Give back, exactly and with nothing added, the lines that run from the one containing "Proof. intros (Hs" to the final line below.

(Collected data)
━━━━━━
(** Devices that read and write alike within the partition. *)
Definition alike (p : PartitionDevice) (d : Disk) (own : Disk) : Prop :=
  (forall s, 0 <= s < pd_count p -> sector own s = sector d (pd_start p + s)) /\
  (forall s, read_fails own s = (pd_count p <=? s) || read_fails d (pd_start p + s)) /\
  (forall s, write_fails own s = (pd_count p <=? s) || write_fails d (pd_start p + s)).

Lemma part_step_alike p op d own k : part_fits p -> alike p d own -> op_u64 (k, op) ->
  (part_step p op d).1 = (own_step op own).1 /\ alike p (part_step p op d).2 (own_step op own).2 /\
  read_fails (part_step p op d).2 = read_fails d /\ write_fails (part_step p op d).2 = write_fails d /\
  forall s, ~ in_part p s -> sector (part_step p op d).2 s = sector d s.
Proof.
  intros [H0 Hm] (Hs & Hr & Hw) Hop. destruct op as [s|s b]; cbn [part_step own_step op_u64 snd] in *.
  - unfold part_read, read_sector. rewrite Hr. destruct (Z.leb_spec (pd_count p) s); [done|]. cbn [orb].
    unfold u64. rewrite Z.mod_small by lia. destruct (read_fails d _); [done|]. cbn. by rewrite Hs by lia.
  - rewrite !run_bind. unfold part_write, write_sector. rewrite Hw. destruct (Z.leb_spec (pd_count p) s); [done|]. cbn [orb].
    unfold u64. rewrite Z.mod_small by lia. destruct (write_fails d _); [done|]. cbn [fst snd ret sector read_fails write_fails].
    split; [done|]. split; [split; [|done]|split; [done|split; [done|]]].
    + intros t Ht. cbn [sector]. destruct (decide (t = s)) as [->|]; [by rewrite !fn_lookup_insert|].
      rewrite !fn_lookup_insert_ne by lia. by apply Hs.
    + intros t Ht. rewrite fn_lookup_insert_ne; [done|]. intros <-. apply Ht. unfold in_part. lia.
Qed.

Lemma alike_frame p d d' own : alike p d own -> read_fails d' = read_fails d -> write_fails d' = write_fails d ->
  (forall s, in_part p s -> sector d' s = sector d s) -> alike p d' own.
Proof. intros (Hs & Hr & Hw) Er Ew Hf. unfold alike. rewrite Er, Ew. split; [|done]. intros s Hb. rewrite Hf by (unfold in_part; lia). by apply Hs. Qed.
(** With [AT_EACCESS] the code writes the same check out again. *)
Definition sys_faccessat (dirfd pathname_ptr mode flags : Z) : Sys :=
  with_string pathname_ptr (fun p => with_path_at dirfd p (fun a => with_node a (reply Errno.ENOENT) (fun n w =>
    let need := Z.land mode 7 in
    if need =? 0 then Done 0 w
    else if negb (Z.land flags AT_EACCESS =? 0) then
      match n_stat n (fs w) with
      | None => Done 0 w
      | Some st =>
          if has_capability CAP_DAC_OVERRIDE w then Done 0 w
          else if has_capability CAP_DAC_READ_SEARCH w && (Z.land need 2 =? 0) then Done 0 w
          else
            let bits := if get_current_euid w =? st_uid st then Z.land (Z.shiftr (st_mode st) 6) 7
                        else if get_current_egid w =? st_gid st then Z.land (Z.shiftr (st_mode st) 3) 7 else Z.land (st_mode st) 7 in
            if Z.land bits need =? need then Done 0 w else reply Errno.EACCES w
      end
    else if check_node_permission n need w then Done 0 w else reply Errno.EACCES w))).

(** The pointer is written to as it is: outside of mapped user memory the effect
    is undefined. *)
Definition sys_getcwd (buf size : Z) : Sys :=
  with_process (fun pr w =>
    let b := cwd pr ++ [0] in
    if size <? Z.of_nat (length b) then reply Errno.ERANGE w
    else if negb (validate_ptr buf (Z.of_nat (length b))) then Undef
    else let '(ok, m) := user_write (umem w) buf b in if ok then Done buf (set_umem m w) else Undef).

Definition sys_chdir (path_ptr : Z) : Sys :=
  with_string path_ptr (fun p => with_node p (reply Errno.ENOENT) (fun n w =>
    if negb (n_is_dir n (fs w)) then reply Errno.ENOTDIR w
    else if negb (check_node_permission n 1 w) then reply Errno.EACCES w
    else match cur w with Some pr => Done 0 (set_cur (set_cwd (normalize_path p pr) pr) w) | None => reply Errno.ENOENT w end)).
━━━━━━
Result of this exercise:
Proof. intros (Hs & Hr & Hw) Er Ew Hf. unfold alike. rewrite Er, Ew. split; [|done]. intros s Hb. rewrite Hf by (unfold in_part; lia). by apply Hs. Qed.
(** With [AT_EACCESS] the code writes the same check out again. *)
Definition sys_faccessat (dirfd pathname_ptr mode flags : Z) : Sys :=
  with_string pathname_ptr (fun p => with_path_at dirfd p (fun a => with_node a (reply Errno.ENOENT) (fun n w =>
    let need := Z.land mode 7 in
    if need =? 0 then Done 0 w
    else if negb (Z.land flags AT_EACCESS =? 0) then
      match n_stat n (fs w) with
      | None => Done 0 w
      | Some st =>
          if has_capability CAP_DAC_OVERRIDE w then Done 0 w
          else if has_capability CAP_DAC_READ_SEARCH w && (Z.land need 2 =? 0) then Done 0 w
          else
            let bits := if get_current_euid w =? st_uid st then Z.land (Z.shiftr (st_mode st) 6) 7
                        else if get_current_egid w =? st_gid st then Z.land (Z.shiftr (st_mode st) 3) 7 else Z.land (st_mode st) 7 in
            if Z.land bits need =? need then Done 0 w else reply Errno.EACCES w
      end
    else if check_node_permission n need w then Done 0 w else reply Errno.EACCES w))).

(** The pointer is written to as it is: outside of mapped user memory the effect
    is undefined. *)
Definition sys_getcwd (buf size : Z) : Sys :=
  with_process (fun pr w =>
    let b := cwd pr ++ [0] in
    if size <? Z.of_nat (length b) then reply Errno.ERANGE w
    else if negb (validate_ptr buf (Z.of_nat (length b))) then Undef
    else let '(ok, m) := user_write (umem w) buf b in if ok then Done buf (set_umem m w) else Undef).

Definition sys_chdir (path_ptr : Z) : Sys :=
  with_string path_ptr (fun p => with_node p (reply Errno.ENOENT) (fun n w =>
    if negb (n_is_dir n (fs w)) then reply Errno.ENOTDIR w
    else if negb (check_node_permission n 1 w) then reply Errno.EACCES w
    else match cur w with Some pr => Done 0 (set_cur (set_cwd (normalize_path p pr) pr) w) | None => reply Errno.ENOENT w end)).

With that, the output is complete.